Isham Araia's Blog

SUBSCRIBE to the newsletter and get all the latest news!

CI/CD Observability: Tekton + Prometheus

August 11, 2020

prometheus-tekton-logo

Hello dear readers,

Today’s article is about some experiments I’ve been doing with Tekton CI/CD + Prometheus.

Continuous Integration and Deployment is becoming more and more a hot topic - everyone wants a 100% automated, flawless, fast, code integration, and deployments.

But how can a team or a company achieve that?

Usually is a step-by-step process and not a ready-to-install solution (if there’s one though, please tell me !! ;) ).

For that reason, metrics will help you to keep track of your CI/CD improvements and to understand what needs to be adjusted.

Luckily, if you are using Tekton, there are some very useful metrics by default.

Honestly, I couldn’t find enough documentation on the metrics exposed by Tekton. However, after a few experiments, I came up with a list of what (in my opinion) are the most valuable metrics.

The demo I’ve prepared uses Prometheus as a backend to collect and display metrics, but note that others backends (such as StackDriver/Cloud Monitoring) are supported too.

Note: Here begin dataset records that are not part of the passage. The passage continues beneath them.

(* ===== verification/Api.v ===== *)
(** * The REST API of the daemon (api.rs)

    The router's table, the authentication in front of it, and every handler
    over the tracker, the signing service, the worker view and the proofs on
    disk.  Axum's path matching and extractors are an interface. *)

From S2P Require Import Prelude Wire Identity Core Text Effects Files Store Claims Approvals Ports.
From S2P Require Import Scheduling Proofs Workers Trust Orchestrator Auth WorkflowConfig.
Import Retry Reconcile.

Definition AUTH_ERROR : string := "missing or invalid Authorization: Bearer token".
Definition HEARTBEAT_SECS : N := 3.

(** ** Errors *)

(** [api::Error]; a socket address as its text. *)
Inductive ApiError :=
  | AeIo (p : path) (source : IoError)
  | AeTracker (message : string)
  | AeBadRequest (message : string)
  | AeNotFound (what : string)
  | AeConflict (message : string)
  | AeServiceUnavailable (message : string)
  | AeSigning (message : string)
  | AeNonLoopbackBind (addr : string)
  | AeInvalidBind (value source : string).

Definition show_api (e : ApiError) : string :=
  match e with
  | AeIo p source => "I/O error at " +:+ p +:+ ": " +:+ io_text source
  | AeTracker message => "tracker error: " +:+ message
  | AeBadRequest message => "bad request: " +:+ message
  | AeNotFound what => "proof not found: " +:+ what
  | AeConflict message => "conflict: " +:+ message
  | AeServiceUnavailable message => "service unavailable: " +:+ message
  | AeSigning message => "signing error: " +:+ message
  | AeNonLoopbackBind addr => "bind address must be loopback; got " +:+ addr
  | AeInvalidBind value source => "invalid bind address " +:+ value +:+ ": " +:+ source
  end.

(** The status of [Error::into_response]. *)
Definition error_status (e : ApiError) : N :=
  match e with
  | AeNotFound _ => 404
  | AeConflict _ => 409
  | AeServiceUnavailable _ => 503
  | AeBadRequest _ | AeInvalidBind _ _ | AeNonLoopbackBind _ => 400
  | AeIo _ _ | AeTracker _ | AeSigning _ => 500
  end.

(** ** Rows *)

Record Task := {
  ta_id : string;
  ta_identifier : string;
  ta_title : string;
  ta_state : string;
  ta_priority : option N;
  ta_labels : list string;
  ta_claim_by : option string;
  ta_verification_notices : list VerificationNotice
}.
Record ClaimInfo := {
  ci_id : string; ci_identifier : string; ci_state : string; ci_by : string; ci_heartbeat_at : string
}.
Record Status := {
  st_agent_id : string;
  st_counts : gmap string N;
  st_active_claims : list ClaimInfo;
  st_orchestrator_attached : bool
}.
Record WorkersReply := {
  wr_workers : list WorkerCard; wr_view_epoch : N; wr_note : option string
}.
Record ApprovalSummary := { as_events : nat; as_consumed : nat; as_has_deny : bool }.
Inductive PendingApprovalProvenance :=
  | PendingVerified (signer_agent_id : string)
  | PendingInvalid (reason : string)
  | PendingTransportError (reason : string).
Record PendingApproval := {
  pa_issue_id : string;
  pa_title : string;
  pa_state : string;
  pa_content_hash : string;
  pa_signer_agent_id : string;
  pa_provenance : option PendingApprovalProvenance;
  pa_approval_summary : ApprovalSummary
}.
Record HandoffRequest := { hq_message : string; hq_file : option string }.
Record SubmitApprovalRequest := {
  sq_verdict : ApprovalVerdict;
  sq_expected_content_hash : option string;
  sq_expected_signer_agent_id : option string
}.

(** A notice of the event bus: its kind, and its data, a text or the object of
    texts that is sent as JSON. *)
Inductive NoticeData := NoticeText (s : string) | NoticeObject (fields : gmap string string).
Record EventNotice := { en_kind : string; en_data : NoticeData }.

Class EventBus (W : Type) := { eb_send : EventNotice → W → unit * W }.

(** [AppState]; of the tracker, the signing client and the worker view, which
    are interfaces of the world, whether there is one. *)
Record AppState (W : Type) := {
  st_proofs_dir : path;
  st_agent : string;
  st_orchestrator : bool;
  st_api_token : string;
  st_signing_client : bool;
  st_worker_discovery : option (W → WorkerViewSnapshot * W);
  st_approval_ttl : N
}.
Arguments st_proofs_dir {W}. Arguments st_agent {W}. Arguments st_orchestrator {W}.
Arguments st_api_token {W}. Arguments st_signing_client {W}.
Arguments st_worker_discovery {W}. Arguments st_approval_ttl {W}.

(** [AppState::new]. *)
Definition new_state {W} (agent api_token : string) (orchestrator : bool) : AppState W := {|
  st_proofs_dir := "proofs"; st_agent := agent; st_orchestrator := orchestrator;
  st_api_token := api_token; st_signing_client := false; st_worker_discovery := None;
  st_approval_ttl := 24 * 3600 * SECOND |}.

(** ** Requests *)

(** What the middleware and the handlers look at; a header is its first value,
    as far as it is visible ASCII. *)
Record Request := {
  rq_method : string;
  rq_path : string;
  rq_query : option string;
  rq_authorization : option string;
  rq_accept : option string;
  rq_body : bytes
}.

Section authentication.
Context `{X : Extern}.

Definition bearer_header_matches (request : Request) (target : string) : bool :=
  match rq_authorization request ≫= strip_prefix "Bearer " with
  | Some token => constant_time_eq token target
  | None => false
  end.

Definition query_token_matches (request : Request) (target : string) : bool :=
  if bool_decide (rq_path request ≠ "/symphony/events") then false
  else
    match rq_query request with
    | Some query =>
        existsb (λ token, constant_time_eq token target)
          (omap (strip_prefix "token=") (split_char "&" query))
    | None => false
    end.

(** Whether [auth_middleware] runs the rest. *)
Definition may_pass (request : Request) (api_token : string) : bool :=
  bool_decide (rq_method request = "OPTIONS") || bool_decide (rq_path request = "/health") ||
  bearer_header_matches request api_token || query_token_matches request api_token.
End authentication.

Definition accepts_json (request : Request) : bool :=
  match rq_accept request with
  | Some value => existsb (λ part, starts_with "application/json" (trim part)) (split_char "," value)
  | None => false
  end.

(** ** Paths of proofs *)

(** The parts of a relative path, put after the root one by one. *)
Fixpoint push_components (p : path) (parts : list Component) : result path ApiError :=
  match parts with
  | [] => Ok p
  | Normal part :: parts => push_components (join p part) parts
  | CurDir :: parts => push_components p parts
  | (ParentDir | RootDir) :: _ => Err (AeBadRequest "proof name must stay inside proofs directory")
  end.
Definition safe_proof_path (root : path) (name : string) : result path ApiError :=
  bail AeBadRequest "proof name must be relative" when is_absolute name;
  let? p := push_components root (components name) in
  bail AeBadRequest "proof name must not be empty" when same_path p root;
  Ok p.

Definition safe_proof_segment (label value : string) : result string ApiError :=
  bail AeBadRequest ("proof " +:+ label +:+ " must not be empty") when is_blank value;
  bail AeBadRequest ("proof " +:+ label +:+ " must be a single path segment")
    when contains_char SLASH value || contains_char "\" value;
  bail AeBadRequest ("proof " +:+ label +:+ " must be relative") when is_absolute value;
  match components value with
  | [Normal _] => Ok value
  | _ => Err (AeBadRequest ("proof " +:+ label +:+ " must stay inside proofs directory"))
  end.
Definition safe_proof_artifact_path (root : path) (issue_id ts file_name : string) : result path ApiError :=
  let? issue_id := safe_proof_segment "issue_id" issue_id in
  let? ts := safe_proof_segment "ts" ts in
  Ok (join (join (join root issue_id) ts) file_name).

(** ** Handlers *)

Section handlers.
Context `{X : Extern} `{J : Json} `{JT : !JsonTree} `{C : Chrono} `{V : ApprovalCodec}.
Context `{CF : ChronoFormat} {W T : Type} `{TX : !TrackerText T}.
Context `{TA : !TrackerApi W T} `{SA : !SigningApi W} `{M : !Machine W}.
Context `{F : !Fs W} `{LF : !LocalFiles W} `{EB : !EventBus W}.
Implicit Types (state : AppState W) (issue : Issue).

(** The run of a handler. *)
Definition Handling (A : Type) : Type := Run W ApiError A.

Definition tracker_error (e : SymphonyError T) : string := show_symphony tt_show e.
Definition tracked {A} (c : Run W (SymphonyError T) A) : Handling A :=
  mapping_err (λ e, AeTracker (tracker_error e)) c.
Definition now_utc : Handling string := t ← embed clock_now; mret (fmt_rfc3339_nanos t).

Definition notify_task_changed (id : string) : Handling unit :=
  embed (eb_send {| en_kind := "task_changed"; en_data := NoticeText id |}).
Definition approval_notice (event : ApprovalEvent) : EventNotice :=
  match av_verdict event with
  | V1Approve => {| en_kind := "approval_granted";
      en_data := NoticeObject {[ "issue_id" := av_issue_id event;
                                 "approver_agent_id" := av_approver_agent_id event;
                                 "content_hash" := av_content_hash event ]} |}
  | V1Deny => {| en_kind := "approval_denied";
      en_data := NoticeObject {[ "issue_id" := av_issue_id event;
                                 "approver_agent_id" := av_approver_agent_id event ]} |}
  end.
Definition notify_approval (event : ApprovalEvent) : Handling unit := embed (eb_send (approval_notice event)).

(** [IssueId::new] of a path's segment, and the issue with it. *)
Definition parse_issue_id (id : string) : Handling string :=
  lift_result (map_err (λ e, AeBadRequest (tracker_error e)) (new_issue_id id)).
Definition fetch_issue (issue_id id : string) : Handling Issue :=
  issues ← tracked (tk_fetch_by_ids [issue_id]);
  lift_result (ok_or (head issues) (AeNotFound id)).

(** *** Tasks and status *)

Definition task_from_issue (issue : Issue) : Task := {|
  ta_id := iss_id issue; ta_identifier := iss_identifier issue; ta_title := iss_title issue;
  ta_state := iss_state issue; ta_priority := iss_priority issue; ta_labels := iss_labels issue;
  ta_claim_by := cl_by <$> iss_claim issue;
  ta_verification_notices := iss_verification_notices issue |}.

Definition state_matches (state_filter : option string) issue : bool :=
  match state_filter with Some wanted => bool_decide (iss_state issue = wanted) | None => true end.
Definition tasks (state_filter : option string) : Handling (list Task) :=
  issues ← tracked tk_list_issues;
  let shown := filter (λ issue, state_matches state_filter issue = true) issues in
  mret (sort_by ta_id (task_from_issue <$> shown)).

Definition claim_info_from_issue (issue : Issue) (claim : Claim) : ClaimInfo := {|
  ci_id := iss_id issue; ci_identifier := iss_identifier issue; ci_state := iss_state issue;
  ci_by := cl_by claim; ci_heartbeat_at := cl_heartbeat_at claim |}.

(** One more issue of a state; a [usize] that saturates. *)
Definition count_state (counts : gmap string N) (issue : Issue) : gmap string N :=
  <[iss_state issue := sat_add64 (default 0%N (counts !! iss_state issue)) 1]> counts.
Definition status_from_issues state (issues : list Issue) : Status := {|
  st_agent_id := st_agent state; st_counts := foldl count_state ∅ issues;
  st_active_claims := sort_by ci_id
    (omap (λ issue, claim_info_from_issue issue <$> iss_claim issue) issues);
  st_orchestrator_attached := st_orchestrator state |}.
Definition status state : Handling Status :=
  issues ← tracked tk_list_issues; mret (status_from_issues state issues).

Definition workers state : Handling WorkersReply :=
  match st_worker_discovery state with
  | None => mret {| wr_workers := []; wr_view_epoch := 0;
                    wr_note := Some "worker discovery is not configured" |}
  | Some snapshot =>
      snapshot ← embed snapshot;
      mret {| wr_workers := sort_by wc_agent_id (vs_cards snapshot);
              wr_view_epoch := vs_view_epoch snapshot; wr_note := None |}
  end.

(** *** Issues *)

Definition create_issue (draft : IssueDraft) : Handling Issue :=
  issue ← tracked (tk_create_issue draft);
  _ ← notify_task_changed (iss_id issue);
  mret issue.
(* ===== verification/Requests.v ===== *)
(** * What the API does for a request

    The interfaces of the handlers lifted to a world that keeps the calls they
    made, and a logic of runs over it: who is served, which files are read,
    what is stored when consent is given, and what is shown. *)

From S2P Require Import Prelude Wire Identity Core Text Effects Files Store Claims Approvals Ports.
From S2P Require Import Scheduling Proofs Workers Trust Orchestrator Auth WorkflowConfig Api.
Import Retry Reconcile.

(** ** Runs *)

(** From [P], an error ends in [R] and a value in [Q]. *)
Definition triple {S E A} (P : S → Prop) (c : Run S E A) (Q : A → S → Prop) (R : S → Prop) : Prop :=
  ∀ s, P s → match c s with (Ok a, s') => Q a s' | (Err _, s') => R s' end.

Section triples.
Context {S E : Type}.
Implicit Types (P R : S → Prop).

Lemma triple_ret {A} P (a : A) (Q : A → S → Prop) R : (∀ s, P s → Q a s) → triple (E := E) P (mret a) Q R.
Proof. intros HQ s Hs. by apply HQ. Qed.
Lemma triple_throw {A} P (e : E) (Q : A → S → Prop) R : (∀ s, P s → R s) → triple P (throw e) Q R.
Proof. intros HR s Hs. by apply HR. Qed.
Lemma triple_lift {A} P (r : result A E) (Q : A → S → Prop) R :
  (∀ a s, r = Ok a → P s → Q a s) → (∀ s, P s → R s) → triple P (lift_result r) Q R.
Proof. intros HQ HR s Hs. unfold lift_result. destruct r; auto. Qed.
Lemma triple_bind {A B} P (c : Run S E A) (f : A → Run S E B) Q Q' R :
  triple P c Q R → (∀ a, triple (Q a) (f a) Q' R) → triple P (c ≫= f) Q' R.
Proof.
  intros Hc Hf s Hs. unfold mbind, Run_bind. specialize (Hc s Hs).
  destruct (c s) as [[a|e] s1]; [by apply Hf|done].
Qed.
Lemma triple_mapping {A F} P (g : E → F) (c : Run S E A) Q R :
  triple P c Q R → triple P (mapping_err g c) Q R.
Proof. intros Hc s Hs. unfold mapping_err. specialize (Hc s Hs). by destruct (c s) as [[a|e] s1]. Qed.
Lemma triple_catch {A F} P (c : Run S E A) (Q : result A E → S → Prop) (R : S → Prop) :
  triple P c (λ a, Q (Ok a)) (λ s, ∀ e, Q (Err e) s) → triple (E := F) P (catch c) Q R.
Proof. intros Hc s Hs. unfold catch. specialize (Hc s Hs). by destruct (c s) as [[a|e] s1]. Qed.
Lemma triple_embed {A} P (c : S → A * S) (Q : A → S → Prop) R :
  (∀ s, P s → Q (c s).1 (c s).2) → triple (E := E) P (embed c) Q R.
Proof. intros HQ s Hs. unfold embed. specialize (HQ s Hs). by destruct (c s). Qed.
Lemma triple_weaken {A} P (c : Run S E A) (Q Q' : A → S → Prop) (R R' : S → Prop) :
  triple P c Q R → (∀ a s, Q a s → Q' a s) → (∀ s, R s → R' s) → triple P c Q' R'.
Proof. intros Hc HQ HR s Hs. specialize (Hc s Hs). destruct (c s) as [[a|e] s1]; auto. Qed.
Lemma ensures_triple {A} P (c : Run S E A) Φ : ensures P c Φ → triple P c (λ a s, P s ∧ Φ a) P.
Proof.
  intros Hc s Hs. destruct (Hc s Hs) as [Hs' Ha]. destruct (c s) as [[a|e] s1]; [|done]. split; [done|by apply Ha].
Qed.
End triples.

(** ** The calls of a handler *)

Section calls.
Context `{J : Json}.

Inductive ApiCall :=
  | CallCreate (draft : IssueDraft)
  | CallClaim (id agent_id : string)
  | CallHandoff (claim : Claim) (handoff : Handoff)
  | CallStore (event : ApprovalEvent) (done : bool)
  | CallRequeue (id : string)
  | CallSign (context : string) (payload : bytes)
  | CallRead (p : path)
  | CallList (p : path)
  | CallNotice (notice : EventNotice).

Definition logged (W : Type) : Type := W * list ApiCall.
Context {W T : Type}.

Definition silent {E A} (c : Run W E A) : Run (logged W) E A :=
  λ s, let '(r, w) := c s.1 in (r, (w, s.2)).
Definition logs {E A} (call : bool → ApiCall) (c : Run W E A) : Run (logged W) E A :=
  λ s, let '(r, w) := c s.1 in (r, (w, s.2 ++ [call (match r with Ok _ => true | Err _ => false end)])).
Definition silently {A} (c : W → A * W) : logged W → A * logged W :=
  λ s, let '(a, w) := c s.1 in (a, (w, s.2)).

#[export] Instance ApiTracker (A : TrackerApi W T) : TrackerApi (logged W) T := {|
  tk_list_issues := silent tk_list_issues;
  tk_create_issue draft := logs (λ _, CallCreate draft) (tk_create_issue draft);
  tk_fetch_candidates ctx := silent (tk_fetch_candidates ctx);
  tk_fetch_by_ids ids := silent (tk_fetch_by_ids ids);
  tk_claim id agent := logs (λ _, CallClaim id agent) (tk_claim id agent);
  tk_heartbeat claim := silent (tk_heartbeat claim);
  tk_release claim reason := silent (tk_release claim reason);
  tk_handoff claim handoff := logs (λ _, CallHandoff claim handoff) (tk_handoff claim handoff);
  tk_fetch_claimed agent := silent (tk_fetch_claimed agent);
  tk_block claim reason := silent (tk_block claim reason);
  tk_requeue_blocked id reason := logs (λ _, CallRequeue id) (tk_requeue_blocked id reason);
  tk_load_approval_state id := silent (tk_load_approval_state id);
  tk_store_approval e := logs (CallStore e) (tk_store_approval e);
  tk_store_consumed c := silent (tk_store_consumed c) |}.
#[export] Instance ApiSigning (A : SigningApi W) : SigningApi (logged W) := {|
  sg_sign context payload := logs (λ _, CallSign context payload) (sg_sign context payload);
  sg_verify context payload signature key := silent (sg_verify context payload signature key);
  kr_resolve who := silent (kr_resolve who) |}.
#[export] Instance ApiFs (A : Fs W) : Fs (logged W) := {|
  fs_canonicalize p := silent (fs_canonicalize p); fs_metadata p := silent (fs_metadata p);
  fs_symlink_metadata p := silent (fs_symlink_metadata p);
  fs_read_dir p := logs (λ _, CallList p) (fs_read_dir p);
  fs_create_dir m p := silent (fs_create_dir m p);
  fs_create_dir_all m p := silent (fs_create_dir_all m p);
  fs_set_permissions m p := silent (fs_set_permissions m p);
  fs_remove_dir_all p := silent (fs_remove_dir_all p); fs_rename p q := silent (fs_rename p q);
  fs_write p b := silent (fs_write p b); fs_append p b := silent (fs_append p b);
  fs_copy p q := silent (fs_copy p q) |}.
#[export] Instance ApiFiles (A : LocalFiles W) : LocalFiles (logged W) := {|
  lf_read_to_string p := logs (λ _, CallRead p) (lf_read_to_string p);
  lf_random_32 := silently lf_random_32 |}.
#[export] Instance ApiMachine (A : Machine W) : Machine (logged W) := {|
  clock_now := silently clock_now; instant_now := silently instant_now;
  env_var name := silently (env_var name) |}.
#[export] Instance ApiBus (A : EventBus W) : EventBus (logged W) := {|
  eb_send notice s := let '(u, w) := eb_send notice s.1 in (u, (w, s.2 ++ [CallNotice notice])) |}.
(* ===== verification/TaskTracking.v ===== *)
(** * The task-list tracker holds

    What the mapping of tasks to issues shows, which signatures stand behind
    the records a listing returns, the life of an issue as an abstract machine,
    and the tracker's place behind the orchestrator's interface. *)

From S2P Require Import Prelude Wire Identity Core Text Effects FoldTypes Canonical Fold Store.
From S2P Require Import Client Gate Claims Approvals Mapping Tracker Ports Proofs Workers TaskLists.
From S2P Require Import Slots.
Import Reconcile Shards.

(** ** The mapping *)

Section mapping.
Context `{X : Extern} `{J : Json} `{BC : !BlobCodec}.

(** The names of states are in normal form. *)
Lemma task_state_name_normal task claim_blob handoff_blob :
  issue_state_for_task task claim_blob handoff_blob =
    Ok (task_state_name task claim_blob handoff_blob).
Proof. unfold issue_state_for_task, task_state_name. repeat case_match; reflexivity. Qed.

(** The records agree with the task about the issue they are for. *)
Definition for_task (task : TaskEntry) (claim_blob : option ClaimBlob)
    (handoff_blob : option HandoffBlob) : Prop :=
  (∀ blob id, claim_blob = Some blob → cl_issue_id (cb_claim blob) = Some id → id = te_id task) ∧
  (∀ blob id, handoff_blob = Some blob → ho_issue_id (hb_handoff blob) = Some id → id = te_id task).

Lemma validate_claim_blob_Ok task claim_blob :
  validate_claim_blob task claim_blob = Ok () ↔
  ∀ blob id, claim_blob = Some blob → cl_issue_id (cb_claim blob) = Some id → id = te_id task.
Proof.
  unfold validate_claim_blob. destruct claim_blob as [blob|]; simpl; [|naive_solver].
  destruct (cl_issue_id (cb_claim blob)) as [id|] eqn:Hid; simpl; [|naive_solver].
  case_bool_decide; naive_solver.
Qed.

Lemma validate_handoff_blob_Ok task handoff_blob :
  validate_handoff_blob task handoff_blob = Ok () ↔
  ∀ blob id, handoff_blob = Some blob → ho_issue_id (hb_handoff blob) = Some id → id = te_id task.
Proof.
  unfold validate_handoff_blob. destruct handoff_blob as [blob|]; simpl; [|naive_solver].
  destruct (ho_issue_id (hb_handoff blob)) as [id|] eqn:Hid; simpl; [|naive_solver].
  case_bool_decide; naive_solver.
Qed.

(** The claim and the state an issue shows. *)
Definition shows (task : TaskEntry) (claim_blob : option ClaimBlob)
    (handoff_blob : option HandoffBlob) (issue : Issue) : Prop :=
  iss_id issue = te_id task ∧ iss_identifier issue = te_id task ∧
  iss_title issue = te_title task ∧ iss_description issue = te_description task ∧
  iss_priority issue = Some (te_priority task) ∧
  iss_state issue = task_state_name task claim_blob handoff_blob ∧
  iss_claim issue = active_claim_for_issue claim_blob handoff_blob ∧
  iss_handoff issue = hb_handoff <$> handoff_blob ∧
  iss_signature_provenance issue = None ∧ iss_verification_notices issue = [] ∧
  iss_blocked_by issue = [] ∧
  iss_extra issue !! "issue_source" = Some (JString (issue_source_str NetworkSourced)).

Lemma extra_for_task_source task claim_blob extra :
  extra_for_task task claim_blob = Ok extra →
  extra !! "issue_source" = Some (JString (issue_source_str NetworkSourced)).
Proof.
  unfold extra_for_task. destruct (blob ← claim_blob; _) as [reason|].
  - destruct (reason_value reason) as [v|]; [|done]. simpl. intros [= <-].
    by rewrite lookup_insert_ne, lookup_insert_eq.
  - intros [= <-]. by rewrite lookup_insert_eq.
Qed.

(** A task and its records map to an issue exactly when the records are for
    that task, its id and its title are not blank and a reason to show can be
    encoded; the issue then has the task's text, the state and the claim that
    the records give it (a handoff hides a claim, an active claim alone shows
    one), no provenance, and counts as coming from the network, whatever the
    task says. *)
Theorem issue_from_task_exact (task : TaskEntry) (claim_blob : option ClaimBlob)
    (handoff_blob : option HandoffBlob) (shard_blob : option ShardBlob) :
  (is_ok (issue_from_task task claim_blob handoff_blob shard_blob) = true ↔
     for_task task claim_blob handoff_blob ∧
     is_blank (te_id task) = false ∧ is_blank (te_title task) = false ∧
     is_ok (extra_for_task task claim_blob) = true) ∧
  ∀ issue, issue_from_task task claim_blob handoff_blob shard_blob = Ok issue →
    shows task claim_blob handoff_blob issue ∧
    ((∀ s, as_str (JString s) = Some s) → for_execution issue = NetworkSourced).
Proof.
  unfold issue_from_task, for_task. rewrite task_state_name_normal.
  rewrite <-validate_claim_blob_Ok, <-validate_handoff_blob_Ok.
  destruct (validate_claim_blob task claim_blob) as [[]|]; [|naive_solver].
  destruct (validate_handoff_blob task handoff_blob) as [[]|]; [|naive_solver].
  unfold new_issue_id, new_issue. destruct (is_blank (te_id task)); [naive_solver|]. cbn [map_err].
  destruct (is_blank (te_title task)); [naive_solver|]. cbn [map_err].
  change (is_blank DEFAULT_TIMESTAMP) with false. cbn [map_err].
  destruct (extra_for_task task claim_blob) as [extra|] eqn:Hextra; [|naive_solver].
  split; [by split|]. intros issue [= <-]. apply extra_for_task_source in Hextra. split.
  - by split_and!.
  - intros Hstr. unfold for_execution, from_issue. cbn [iss_extra]. rewrite Hextra. simpl.
    unfold from_json_value. rewrite Hstr. reflexivity.
Qed.
End mapping.

(** ** Signatures *)

Section signatures.
Context `{X : Extern} `{D : Daemon} `{E : Encoders} `{J : Json} `{C : Chrono} `{V : ApprovalCodec}
  `{H : !Host} `{TD : !TaskDaemon} `{CF : ChronoFormat} `{CC : CardCodec} `{BC : !BlobCodec}.
Implicit Types (t : X0xCrdtTracker) (s : crdt_state * world).

(** The answers of the verifier and of the resolver. *)
Definition verified_as (context : string) (payload signature key : bytes) : Prop :=
  ∃ w w', verify context payload signature key w = (Ok SigValid, w').
Definition trusted_key (signer : string) (key : bytes) : Prop :=
  ∃ w w', resolve signer w = (Ok key, w').

(** A payload of this digest was verified under this context, key and
    signature, in base64. *)
Definition digest_verified (context digest signature_b64 public_key_b64 : string) : Prop :=
  ∃ key signature payload, b64_decode public_key_b64 = Ok key ∧
    b64_decode signature_b64 = Ok signature ∧ sha256_hex payload = digest ∧
    verified_as context payload signature key.

(** The envelope binds the payload to its signer: it names the algorithm, the
    context and the payload's digest, its key is the one the resolver trusts
    for the signer, and the verifier accepted a payload of this digest. *)
Definition attests (envelope : SignatureEnvelope) (context : string) (payload : bytes) : Prop :=
  se_algorithm envelope = SIGN_ALGORITHM ∧ se_context envelope = context ∧
  se_payload_sha256 envelope = sha256_hex payload ∧
  (∃ key, b64_decode (se_public_key_b64 envelope) = Ok key ∧
     trusted_key (se_signer_agent_id envelope) key) ∧
  digest_verified context (sha256_hex payload) (se_signature_b64 envelope)
    (se_public_key_b64 envelope).

(** A cached acceptance was given. *)
Definition cache_sound s : Prop :=
  map_Forall (λ key outcome, outcome = SigValid →
    digest_verified (vk_context key) (vk_payload_sha256 key) (vk_signature_b64 key)
      (vk_public_key_b64 key)) (cs_verify_cache s.1).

Tekton CI/CD: Useful Indicators

metric description
tekton_go_* These metrics are all about the GO status: memory used, allocated, GC, and more.
tekton_running_{taskruns or pipelineruns}_count How many taskruns or pipelineruns are in status “running”
tekton_pipelinerun_count Simple PipelineRuns counter
tekton_taskrun_count Simple TaskRuns counter
tekton_{taskruns or pipelineruns}_duration_seconds_count This is basically another counter and is incremented by 1 on every observe
tekton_{taskruns or pipelineruns}_duration_seconds_sum This is basically another counter and is incremented by the value of the observation

Some useful PromQL expressions for Tekton:

PipelineRun duration

tekton_pipelinerun_duration_seconds_sum{pipelinerun="app-ci-run-bzl48"} / tekton_pipelinerun_duration_seconds_count{pipelinerun="app-ci-run-bzl48"}

PipelineRun duration trend

If pipelines start to show and increasing trend in duration this value will increase as well.

rate(tekton_pipelinerun_duration_seconds_sum{pipelinerun="xxx"}[5m]) / rate(tekton_pipelinerun_duration_seconds_count{pipelinerun="xxx"}[5m])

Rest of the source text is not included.